Brandon Wright

No. 1
- Position: Punter / placekicker

Personal information
- Born: February 18, 1997 (age 29) Atlanta, Georgia, U.S.
- Listed height: 5 ft 10 in (1.78 m)
- Listed weight: 182 lb (83 kg)

Career information
- High school: KIPP Atlanta Collegiate (Atlanta, Georgia)
- College: Georgia State (2015–2019)
- NFL draft: 2020: undrafted

Career history
- Jacksonville Jaguars (2020); Los Angeles Rams (2020–2021)*; Tampa Bay Bandits (2022); Memphis Showboats (2023); Los Angeles Rams (2023)*; Memphis Showboats (2024)*;
- * Offseason or practice squad member only

Awards and highlights
- All-USFL Team (2022); USFL punting yards leader (2022); First-team All-Sun Belt (2018);

Career NFL statistics
- Extra points: 1
- PAT attempts: 2
- Stats at Pro Football Reference

= Brandon Wright =

American football player (born 1997)

Brandon-Earl Wright (born February 18, 1997) is an American former football punter and placekicker. He played college football at Georgia State University.

==College career==
Wright was a member of the Georgia State Panthers for five seasons, redshirting as a true freshman, and was the team's primary punter for four years and kicker for his final two seasons as well.

==Professional career==

Pre-draft measurables
| Height | Weight | Arm length | Hand span | Vertical jump |
| 5 ft 9+1⁄8 in (1.76 m) | 170 lb (77 kg) | 28+3⁄8 in (0.72 m) | 9+3⁄4 in (0.25 m) | 39.5 in (1.00 m) |
All values from Pro Day

===Jacksonville Jaguars===
Wright was signed by the Jacksonville Jaguars as an undrafted free agent on April 28, 2020. He was waived on August 8, 2020, but was re-signed to the team's practice squad on September 7, 2020. Wright was promoted to the active roster on September 23, 2020, after Josh Lambo was placed on injured reserve. He suffered a groin injury in Week 3 and was waived/injured on September 28, 2020. He subsequently reverted to the team's injured reserve list on September 29, and was waived with an injury settlement the next day.

===Los Angeles Rams (first stint)===
On December 15, 2020, Wright signed with the practice squad of the Los Angeles Rams. On January 18, 2021, Wright signed a reserve/futures contract with the Rams. On August 10, 2021, Wright was waived by the Rams.

===Tampa Bay Bandits===
On February 23, 2022, Wright was selected by the Tampa Bay Bandits with the 4th pick of the 32nd round in the United States Football League’s (USFL) first inaugural draft. On June 16, 2022, it was announced that Wright was selected as the punter for the inaugural All-USFL team.

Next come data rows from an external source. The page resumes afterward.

(** * Verification of [cloud_monitor/core/base.py]

    A shallow embedding of the three classes of the module
    ([MetricData], [CloudResource], [Alert]) together with the part of
    Python's [datetime] they rely on ([datetime.now], [isoformat]).

    Python objects are records, the dictionaries built by [to_dict] are
    finite maps from strings to a small universe of Python values, and
    methods are computations in a state-and-exception monad: the state
    holds the receiver and the process clock, so that "this call does
    not mutate anything" is a statement about the final state.
    Arguments have the types of their annotations ([str], [float],
    [Optional[datetime]]).

    The module has no alerting rules and no alert engine; the last part
    models the ones the specification describes and checks the
    invariant it states for them. *)

From Stdlib Require Import ZArith String Ascii List Lia Bool.
From Stdlib Require Import SpecFloat DecimalString.
From stdpp Require Import base option gmap strings list fin_maps.

Local Open Scope string_scope.
Local Open Scope Z_scope.

(** ** Python values *)

(** A Python [float] is an IEEE-754 binary64 number. *)
Definition pyfloat : Type := spec_float.

Definition float_finite (f : pyfloat) : bool :=
  match f with
  | S754_zero _ | S754_finite _ _ _ => true
  | S754_infinity _ | S754_nan => false
  end.

Definition float_of_Z (z : Z) : pyfloat :=
  match z with
  | Z0 => S754_zero false
  | Zpos p => binary_round 53 1024 false p 0
  | Zneg p => binary_round 53 1024 true p 0
  end.

(** The values stored in the dictionaries of this module. *)
Inductive pyvalue : Type :=
  | PStr (s : string)
  | PFloat (f : pyfloat)
  | PBool (b : bool).

(** The exceptions the module raises. *)
Inductive exn : Type :=
  | NotImplementedError (msg : string).

(** ** [datetime] *)

Module Datetime.

Definition is_leap (y : Z) : bool :=
  (y mod 4 =? 0) && (negb (y mod 100 =? 0) || (y mod 400 =? 0)).

Definition days_in_month (y m : Z) : Z :=
  if m =? 2 then (if is_leap y then 29 else 28)
  else if (m =? 4) || (m =? 6) || (m =? 9) || (m =? 11) then 30
  else 31.

Definition between (lo x hi : Z) : bool := (lo <=? x) && (x <=? hi).

Definition check_date_fields (y m d : Z) : bool :=
  between 1 y 9999 && between 1 m 12 && between 1 d (days_in_month y m).

Definition check_time_fields (h mi s us : Z) : bool :=
  between 0 h 23 && between 0 mi 59 && between 0 s 59 && between 0 us 999999.

(** One day, in microseconds: a UTC offset lies strictly between
    minus one day and one day. *)
Definition day_us : Z := 86400000000.

Definition check_utcoffset (off : option Z) : bool :=
  match off with
  | None => true
  | Some o => (- day_us <? o) && (o <? day_us)
  end.

Definition check_fields (y m d h mi s us : Z) (off : option Z) : bool :=
  check_date_fields y m d && check_time_fields h mi s us && check_utcoffset off.

(** A [datetime] object.  The constructor of the Python class raises
    [ValueError] outside the ranges above, so every object satisfies
    them; [tzinfo] is kept as the value [utcoffset()] returns, in
    microseconds ([None] for a naive object).  Two objects are equal
    here when [==] holds of them in Python: [fold] and the name of the
    time zone, which [==] ignores and [isoformat] does not write, are
    not part of the value. *)
Record datetime : Type := mk_datetime {
  year : Z; month : Z; day : Z;
  hour : Z; minute : Z; second : Z; microsecond : Z;
  utcoffset : option Z;
  fields_ok : Is_true (check_fields year month day hour minute second microsecond utcoffset)
}.

(** The checking constructor, as used by a parser. *)
Definition make (y m d h mi s us : Z) (off : option Z) : option datetime :=
  match decide (Is_true (check_fields y m d h mi s us off)) with
  | left ok => Some (mk_datetime y m d h mi s us off ok)
  | right _ => None
  end.

(** [datetime] defines neither [__bool__] nor [__len__]: every
    instance is truthy. *)
Definition truthy (_ : datetime) : bool := true.

(** *** The instant of a [datetime]

    Days since 0001-01-01 as [toordinal()] counts them, then
    microseconds on the UTC time line (a naive object is read at
    offset zero). *)

Definition days_before_year (y : Z) : Z :=
  let p := y - 1 in p * 365 + p / 4 - p / 100 + p / 400.

Definition days_before_month (y m : Z) : Z :=
  foldr (fun i acc => days_in_month y i + acc) 0 (seqZ 1 (m - 1)).

Definition toordinal (d : datetime) : Z :=
  days_before_year (year d) + days_before_month (year d) (month d) + day d.

Definition instant_us (d : datetime) : Z :=
  (((toordinal d * 24 + hour d) * 60 + minute d) * 60 + second d) * 1000000
  + microsecond d - default 0 (utcoffset d).

(** *** Formatting: ["%0kd" % n] *)

Definition digit_char (d : Z) : ascii := ascii_of_nat (48 + Z.to_nat d).

Definition digit_val (c : ascii) : option Z :=
  let n := Z.of_nat (nat_of_ascii c) in
  if between 48 n 57 then Some (n - 48) else None.

Definition pow10 (k : nat) : Z := 10 ^ Z.of_nat k.

(** The [k] low decimal digits of [n], most significant first. *)
Fixpoint fixed_digits (k : nat) (n : Z) : string :=
  match k with
  | O => ""
  | S k' => String (digit_char (n / pow10 k')) (fixed_digits k' (n mod pow10 k'))
  end.

(** Zero padding is a minimum width: digits above position [k] are
    printed, not dropped. *)
Definition fmt_nonneg (k : nat) (n : Z) : string :=
  let hi := n / pow10 k in
  (if hi =? 0 then "" else NilEmpty.string_of_uint (Pos.to_uint (Z.to_pos hi)))
    +:+ fixed_digits k (n mod pow10 k).

Definition fmt_d (k : nat) (n : Z) : string :=
  if n <? 0 then "-" +:+ fmt_nonneg (Nat.pred k) (- n) else fmt_nonneg k n.

(** *** [isoformat()], with the default [sep='T'], [timespec='auto'] *)

Definition format_time (h mi s us : Z) : string :=
  fmt_d 2 h +:+ ":" +:+ fmt_d 2 mi +:+ ":" +:+ fmt_d 2 s
    +:+ (if us =? 0 then "" else "." +:+ fmt_d 6 us).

=== Memphis Showboats (first stint) ===
Wright and all other Tampa Bay Bandits players were transferred to the Memphis Showboats after it was announced that the Bandits were taking a hiatus and that the Showboats were joining the league. Wright re-signed with the Showboats on August 22, 2023, but was released from his contract on September 11, 2023, to sign with an NFL team.

===Los Angeles Rams (second stint)===
On September 12, 2023, Wright signed with the practice squad of the Los Angeles Rams. He had his practice squad contract terminated a week later.

=== Memphis Showboats (second stint) ===
On October 6, 2023, Wright re-signed with the Memphis Showboats. He was removed from the roster on February 15, 2024.